Pharmaceutical counterfeiting is an age old vice, that seems to defy traditional methods of curbing it due to several factors involved. Using the Blockchain to stop the creation of fake drugs is clearly not an easy process, but it is achievable.
Counterfeit medication is common in some countries. These medications may be ineffective or harmful.
Counterfeit (or fake) medicines are manufactured using incorrect or harmful ingredients. These medicines are then packaged and labeled to look like real brand-name and generic drugs. Counterfeit medicines are unsafe because they may not be effective or may even harm users.
Prior to now, the prevailing method of identifying counterfeit drugs has been through chemical analysis of samples. With the advent of the disruptive technology, the Blockchain, can the global menace of fake drugs be fought to a standstill?
Speaking to Coinidol, the Executive Director of Strength in Numbers Foundation, David Duccini acknowledges that bringing an end to the problem of drug counterfeiting will not be an easy task, citing the criminal element involved as a major factor. Duccini says that even if micro-encoding is used on the pills themselves as well as tamper-evident packaging, it could all still be forged.
However, he goes on to explain one of the ways in which the Blockchain can be employed in finding a solution to the problem. According to Duccini:
“Technically, you could use a blockchain to show “chain of custody” in a supply chain, but in a public ledger the only way you could have any authenticity in that would be to have a manifest that contained the private key, and of course that could be replicated and distributed, giving any particular consumer a low confidence that their particular batch was, in fact, the subject identified”.
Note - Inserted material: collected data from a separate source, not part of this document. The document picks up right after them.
(* ===== verification/Main.v ===== *)
(** * The main loop (src/main.go)

    The process as a transition system: the event loop, the timer of master
    detection, and the goroutines that report errors on [errch].  [errch] is
    unbuffered and only the loop receives from it, so a sender waits until the
    loop is back in its [select].

    The resolvers are behind an interface ([Reloads]); the theorems about the
    loop hold for every implementation, and the builtin resolver is one.  A
    reload reaches them one after the other, each in a step of its own. *)

From S2P Require Import Prelude GoStrings GoNet Crash Labels State Config Store Generator GeneratorSpec.
From S2P Require Import GeneratorProps Loader Dns Exchanger Resolver.

(** [resolvers.Resolver]: what the loop asks of a resolver, and what a
    resolver promises: after a [Reload] that returns the records it serves are
    those it was given, and besides these it uses only records that it used
    before. *)
Class Reloads (R : Type) := {
  reload : R → RecordGenerator → go R;
  serves : R → RecordGenerator;
  uses : R → RecordGenerator → Prop;
  serves_reload (r r' : R) (rg : RecordGenerator) : reload r rg = Ret r' → serves r' = rg;
  uses_reload (r r' : R) (rg x : RecordGenerator) : reload r rg = Ret r' → uses r' x → x = rg ∨ uses r x }.

#[export] Instance builtin_reloads : Reloads Resolver.
Proof.
  refine {| reload := λ r rg, Ret (Reload r rg); serves := res_rg; uses := λ r x, x = res_rg r |}.
  - by intros r _ rg <-%Ret_inj.
  - intros r _ rg x <-%Ret_inj ->. by left.
Defined.

(** What the loop is doing: waiting in its [select], at the [i]-th turn of the
    loop of [reloadResolvers] over the resolvers, waiting to send an error, or
    gone. *)
Inductive phase :=
| Running
| Reloading (rg : RecordGenerator) (i : nat)
| Sending (e : string)
| Exited (code : Z).

(** [time.Second * time.Duration(n)], a signed 64-bit number of nanoseconds. *)
Definition Seconds (n : Z) : Z := ((10 ^ 9 * n + 2 ^ 63) mod 2 ^ 64 - 2 ^ 63)%Z.

Section main.
Context `{UnicodeTables} {W R : Type} `{Reloads R}.
Context (get : URL → W → (list ascii + string) * W) (unmarshal : list ascii → State + string).
Context (resolve : string → option IP).

(** [timer]: the detection timeout is armed; [senders]: the errors that
    goroutines wait to send. *)
Record process := {
  p_config : Config; p_rs : list R; p_world : W; p_timer : bool;
  p_senders : list string; p_phase : phase }.

Definition set_phase (p : process) (ph : phase) : process :=
  {| p_config := p_config p; p_rs := p_rs p; p_world := p_world p; p_timer := p_timer p;
     p_senders := p_senders p; p_phase := ph |}.
Definition set_timer (p : process) (b : bool) : process :=
  {| p_config := p_config p; p_rs := p_rs p; p_world := p_world p; p_timer := b;
     p_senders := p_senders p; p_phase := p_phase p |}.
Definition set_senders (p : process) (l : list string) : process :=
  {| p_config := p_config p; p_rs := p_rs p; p_world := p_world p; p_timer := p_timer p;
     p_senders := l; p_phase := p_phase p |}.
Definition set_config (p : process) (c : Config) : process :=
  {| p_config := c; p_rs := p_rs p; p_world := p_world p; p_timer := p_timer p;
     p_senders := p_senders p; p_phase := p_phase p |}.

(** The status of the process after a panic in the loop, which has deferred
    [HandleCrash]. *)
Definition crash_status (c : crash) : Z :=
  default 0%Z (exit_code (HandleCrash (A := unit) false main_handlers (Panic c))).

Definition set_rs (p : process) (rs : list R) : process :=
  {| p_config := p_config p; p_rs := rs; p_world := p_world p; p_timer := p_timer p;
     p_senders := p_senders p; p_phase := p_phase p |}.

(** [reloadResolvers] up to its loop over the resolvers. *)
Definition reloadResolvers (now : Z) (p : process) : process :=
  match ParseState get unmarshal resolve now NewRecordGenerator (p_config p) (p_world p) with
  | Panic c => set_phase p (Exited (crash_status c))
  | Ret (rg, config, err, w) =>
      {| p_config := config; p_rs := p_rs p; p_world := w; p_timer := p_timer p;
         p_senders := p_senders p;
         p_phase := match err with Some e => Sending e | None => Reloading rg 0 end |}
  end.

(** One turn of [for _, resolver := range rs]. *)
Definition reload_next (rg : RecordGenerator) (i : nat) (p : process) : process :=
  match p_rs p !! i with
  | None => set_phase p Running
  | Some r =>
      match reload r rg with
      | Ret r' => set_phase (set_rs p (<[i := r']> (p_rs p))) (Reloading rg (S i))
      | Panic c => set_phase p (Exited (crash_status c))
      end
  end.

(** [len(masters) == 0 || masters[0] == ""] *)
Definition no_leader (masters : list string) : bool :=
  match masters with [] => true | m :: _ => bool_decide (m = "") end.

Definition on_changed (now : Z) (masters : list string) (p : process) : process :=
  let p := set_timer p (no_leader masters) in
  let p := set_config p (set_Masters (p_config p) masters) in
  reloadResolvers now p.

Inductive step : process → process → Prop :=
| step_tick p now : p_phase p = Running → step p (reloadResolvers now p)
| step_changed p now masters : p_phase p = Running → step p (on_changed now masters p)
| step_reload p rg i : p_phase p = Reloading rg i → step p (reload_next rg i p)
| step_error p e senders :
    p_phase p = Running → p_senders p ≡ₚ e :: senders →
    step p (set_phase (set_senders p senders) (Exited 1))
| step_timeout p msg :
    p_timer p = true → (∀ c, p_phase p ≠ Exited c) →
    step p (set_timer (set_senders p (p_senders p ++
      (if (0 <? Seconds (ZkDetectionTimeout (p_config p)))%Z then [msg] else []))) false)
| step_server p e :
    (∀ c, p_phase p ≠ Exited c) → step p (set_senders p (p_senders p ++ [e])).

(** Without ZooKeeper the configured masters are the first and only change;
    with it the detector sends the changes. *)
Definition detectMasters (zk : string) (masters : list string) : option (list string) :=
  if bool_decide (zk = "") then Some masters else None.

(** The loop starts with the timer armed and the resolvers on the empty
    generator. *)
Definition start (config : Config) (rs : list R) (w : W) : process :=
  {| p_config := config; p_rs := rs; p_world := w; p_timer := true; p_senders := [];
     p_phase := Running |}.

(** ** Properties *)

(** The records that a resolver may serve: none yet, or those of a state
    with a leader that a master answered with. *)
Definition servable (rg : RecordGenerator) : Prop :=
  rg = NewRecordGenerator
  ∨ ready rg ∧ wf_rg rg ∧ loaded get unmarshal (rg_State rg) ∧ Leader (rg_State rg) ≠ "".

(** The part of the configuration that never changes. *)
Definition same_settings (c c' : Config) : Prop :=
  Domain c' = Domain c ∧ EnforceRFC952 c' = EnforceRFC952 c ∧ IPSources c' = IPSources c
  ∧ SOAMname c' = SOAMname c ∧ SOARname c' = SOARname c ∧ ZkDetectionTimeout c' = ZkDetectionTimeout c.

(** Every resolver serves and uses whole generations only.  Outside of a
    reload all serve the same one; in a reload those whose turn has been serve
    the new one and the others still the one before. *)
Record consistent (p : process) : Prop := {
  cons_uses : Forall (λ r, ∀ x, uses r x → servable x) (p_rs p);
  cons_serves :
    ∃ old new i, servable old ∧ servable new
      ∧ Forall (λ r, serves r = new) (take i (p_rs p))
      ∧ Forall (λ r, serves r = old) (drop i (p_rs p))
      ∧ match p_phase p with
        | Running | Sending _ => i = length (p_rs p)
        | Reloading rg j => new = rg ∧ i = j
        | Exited _ => True
        end }.

Lemma ParseState_servable now config w rg config' w' :
  ParseState get unmarshal resolve now NewRecordGenerator config w = Ret (rg, config', None, w') →
  servable rg ∧ config' = set_SOASerial config (uint32 now).
Proof.
  intros Hp. apply ParseState_props in Hp as [[[? ?] _]|[_ (sj & Hl & Hlead & Hi)]]; [done|].
  pose proof Hi as Hi'. apply InsertState_props in Hi as (Hr & Hwf & Hst & _ & _).
  apply InsertState_stages in Hi' as (_ & -> & _). split; [|done].
  right. by rewrite Hst.
Qed.

Lemma ParseState_config now rg config w rg' config' err w' :
  ParseState get unmarshal resolve now rg config w = Ret (rg', config', err, w') →
  same_settings config config' ∧ Masters config' = Masters config.
Proof.
  intros Hp. apply ParseState_props in Hp as [(_ & _ & ->)|[_ (sj & _ & _ & Hi)]]; [done|].
  by apply InsertState_stages in Hi as (_ & -> & _).
Qed.

Lemma consistent_same p rg :
  servable rg → Forall (λ r, serves r = rg) (p_rs p) →
  Forall (λ r, ∀ x, uses r x → servable x) (p_rs p) →
  (∀ rg' i, p_phase p = Reloading rg' i → i = 0%nat ∧ servable rg') →
  consistent p.
Proof.
  intros Hrg Hs Hu Hph. split; [done|]. destruct (p_phase p) as [|rg' i|e|c] eqn:E.
  1,3,4: exists rg, rg, (length (p_rs p)); rewrite firstn_all, drop_all; done.
  destruct (Hph rg' i eq_refl) as [-> Hrg']. exists rg, rg', 0%nat. by rewrite take_0, drop_0.
Qed.

(** Outside of a reload there is one generation. *)
Lemma consistent_one p :
  consistent p → p_phase p = Running →
  ∃ rg, servable rg ∧ Forall (λ r, serves r = rg) (p_rs p).
Proof.
  intros [_ (old & new & i & _ & Hn & Ht & _ & Hi)] Hph. rewrite Hph in Hi. subst i.
  rewrite firstn_all in Ht. by exists new.
Qed.

Lemma reload_consistent now p :
  p_phase p = Running → consistent p → consistent (reloadResolvers now p).
Proof.
  intros Hph Hc. destruct (consistent_one p Hc Hph) as (rg0 & Hrg0 & Hs). destruct Hc as [Hu _].
  unfold reloadResolvers.
  destruct (ParseState _ _ _ _ _ _ _) as [[[[rg config] err] w]|] eqn:E;
    (eapply consistent_same; [exact Hrg0|done|done|]); [|done].
  destruct err as [e|]; [done|]. intros ? ? [= <- <-]. split; [done|].
  by apply ParseState_servable in E as [? _].
Qed.

Lemma reload_next_consistent rg i p :
  p_phase p = Reloading rg i → consistent p → consistent (reload_next rg i p).
Proof.
  intros Hph [Hu (old & new & j & Ho & Hn & Ht & Hd & Hj)]. rewrite Hph in Hj. destruct Hj as [-> ->].
  unfold reload_next. destruct (p_rs p !! i) as [r|] eqn:Hi.
  2:{ apply lookup_ge_None in Hi. split; [done|]. exists old, rg, (length (p_rs p)). cbn.
      rewrite take_ge in Ht by done. by rewrite firstn_all, drop_all. }
  pose proof (lookup_lt_Some _ _ _ Hi) as Hlt.
  destruct (reload r rg) as [r'|c] eqn:Er; [|split; [done|]; by exists old, rg, i].
  split; cbn [p_rs set_phase set_rs].
  - apply Forall_insert; [done|]. intros x [->|Hx]%(uses_reload _ _ _ _ Er); [done|].
    rewrite Forall_lookup in Hu. by apply (Hu i r).
  - exists old, rg, (S i). split_and!; [done..| | |done].
    + rewrite (take_S_r _ _ r') by (by apply list_lookup_insert_eq).
      rewrite take_insert_ge by lia. apply Forall_snoc; [done|]. by eapply serves_reload.
    + rewrite drop_insert_lt by lia. rewrite <-Nat.add_1_r, <-drop_drop. by apply Forall_drop.
Qed.

Lemma step_consistent p p' : step p p' → consistent p → consistent p'.
Proof.
  intros [q now Hq|q now ms Hq|q rg i Hq|q e ss Hq Hse|q msg Ht Hq|q e Hq] Hc.
  - by apply reload_consistent.
  - apply reload_consistent; [done|]. by destruct Hc.
  - by apply reload_next_consistent.
  - destruct Hc as [Hu (old & new & i & ? & ? & ? & ? & _)]. split; [done|]. by exists old, new, i.
  - by destruct Hc.
  - by destruct Hc.
Qed.

(** All reachable states are consistent when the start is. *)
Lemma loop_consistent config rs w p :
  Forall (λ r, serves r = NewRecordGenerator ∧ ∀ x, uses r x → x = NewRecordGenerator) rs →
  rtc step (start config rs w) p →
  consistent p.
Proof.
  intros Hrs Hsteps. assert (consistent (start config rs w)) as Hinit.
  { apply (consistent_same _ NewRecordGenerator); [by left| | |done];
      (eapply Forall_impl; [exact Hrs|]); intros r [? Hu]; [done|]. intros x ->%Hu. by left. }
  clear Hrs. induction Hsteps as [|x y z Hxy _ IH]; [done|]. apply IH. by eapply step_consistent.
Qed.

(** The loop over the resolvers ends: undisturbed it takes a turn for every
    resolver left and one more, and is then back in its [select] unless a
    resolver panicked. *)
Theorem reload_ends p rg i :
  p_phase p = Reloading rg i →
  ∃ p', rtc step p p' ∧ (p_phase p' = Running ∨ ∃ c, p_phase p' = Exited c).
Proof.
  remember (length (p_rs p) - i)%nat as n eqn:En. revert p i En.
  induction n as [n IH] using lt_wf_ind. intros p i En Hph.
  pose proof (step_reload p rg i Hph) as Hst. unfold reload_next in Hst.
  destruct (p_rs p !! i) as [r|] eqn:Hi.
  2:{ eexists. split; [by apply rtc_once|by left]. }
  apply lookup_lt_Some in Hi. destruct (reload r rg) as [r'|c].
  - destruct (IH (n - 1)%nat ltac:(lia) (set_phase (set_rs p (<[i := r']> (p_rs p))) (Reloading rg (S i)))
      (S i)) as (p' & Hrun & Hp'); [cbn; rewrite length_insert; lia|done|].
    exists p'. split; [by eapply rtc_l|done].
  - eexists. split; [by apply rtc_once|right; by eexists].
Qed.

(** C32: a failing reload stops the process for good: the loop waits to send
    the error to itself, so it never serves another event, never receives an
    error of a server or of the detection timer and never updates a resolver
    again. *)
Theorem failed_reload_blocks now p rg config e w p' :
  p_phase p = Running →
  ParseState get unmarshal resolve now NewRecordGenerator (p_config p) (p_world p)
    = Ret (rg, config, Some e, w) →
  rtc step (reloadResolvers now p) p' →
  p_phase p' = Sending e ∧ p_rs p' = p_rs p ∧ p_config p' = p_config (reloadResolvers now p).
Proof.
  intros Hrun Hp Hsteps.
  assert (p_phase (reloadResolvers now p) = Sending e ∧ p_rs (reloadResolvers now p) = p_rs p) as [H1 H2]
    by (unfold reloadResolvers; by rewrite Hp).
  remember (reloadResolvers now p) as p1 eqn:Ep1. clear Ep1.
  rewrite <-H2. clear H2 Hrun Hp. induction Hsteps as [|x y z Hxy _ IH]; [done|].
  assert (p_phase y = Sending e ∧ p_rs y = p_rs x ∧ p_config y = p_config x) as (E1 & E2 & E3).
  { destruct Hxy; try congruence; by cbn. }
  rewrite <-E2, <-E3. by apply IH.
Qed.

(** The settings that names and answers depend on never change while the
    process runs: the loop only replaces the masters and the serial. *)
Theorem settings_kept config rs w p :
  rtc step (start config rs w) p → same_settings config (p_config p).
Proof.
  intros Hsteps. change config with (p_config (start config rs w)) at 1.
  assert (∀ now p, same_settings (p_config p) (p_config (reloadResolvers now p))) as Hre.
  { intros now q. unfold reloadResolvers.
    destruct (ParseState _ _ _ _ _ _ _) as [[[[rg c] err] w1]|] eqn:E; [|done].
    by apply ParseState_config in E as [? _]. }
  induction Hsteps as [|x y z Hxy _ IH]; [done|].
  assert (same_settings (p_config x) (p_config y)) as Hs.
  { destruct Hxy as [q now Hq|q now masters Hq|q rg i Hq|q e senders Hq Hse|q msg Ht Hph|q e Hph]; try done.
    - exact (Hre now (set_config (set_timer q (no_leader masters)) (set_Masters (p_config q) masters))).
    - unfold reload_next. destruct (p_rs q !! i) as [r|]; [|done]. by destruct (reload r rg). }
  unfold same_settings in *. intuition congruence.
Qed.
End main.

(** ** A run with a failing reload *)

Module DemoRun.
#[local] Instance ascii_tables : UnicodeTables := {| unicode_ToLower := λ s, s |}.

Definition initial : Resolver :=
  {| res_version := "1"; res_config := Builtin.NewConfig; res_rg := NewRecordGenerator |}.

Definition p0 : process (W := nat) (R := Resolver) := start (NewConfig 0) [initial] 0%nat.

Lemma failed_reload_blocks_witness :
  p_phase (reloadResolvers Loader.Demo.get Loader.Demo.unmarshal (λ _, None) 7 p0) = Sending "no master".
Proof.
  apply (failed_reload_blocks Loader.Demo.get Loader.Demo.unmarshal (λ _, None) 7 p0
    NewRecordGenerator (NewConfig 0) "no master" 0%nat).
  - reflexivity.
  - reflexivity.
  - apply rtc_refl.
Defined.

Lemma settings_kept_witness :
  same_settings (NewConfig 0)
    (p_config (on_changed Loader.Demo.get Loader.Demo.unmarshal (λ _, None) 7 ["10.0.0.2:5050"] p0)).
Proof.
  eapply (settings_kept Loader.Demo.get Loader.Demo.unmarshal (λ _, None) (NewConfig 0) [initial] 0%nat).
  eapply rtc_once, step_changed. reflexivity.
Defined.
End DemoRun.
He also points out that there are already similar logging systems in place in food supply chains such as HACCP, and individual companies that do their own.
Duccini continues by explaining that a blockchain could be used, if say, the manufacturer provided its token to the end consumer, that upon receipt or consumption could be “spent”, which would then invalidate the individual unit.
Another problem identified by Duccini in this fight, is essentially, the entire distribution and payment voucher models we have in place today.
“If pharmaceuticals were delivered direct to consumer and at a price point that was economical, e.g., so low that it was not profitable for frauds to be manufactured, you would essentially price out most of the abuse. Good luck doing that, because the manufacturers want to make as much as possible to recoup research costs and largely advertising, then you have the delivery companies who make money and finally you have large government reimbursements that help subsidize most of it”.
Duccini concludes by reiterating that the way to assure “authenticity” would be to supply the private key (along with the public key) for a recipient to determine all the inputs (supply chain attestations) as well as determine if the value had already been extracted, signifying a likely fraud.
He also says that the coin itself could include a digital signature from the manufacturer itself.
“In a really cool implementation the manufacturer would supply N coins to represent N pills, and then the consumer could use those coins to “redeem” for additional supplies, like a built-in loyalty-rewards program”.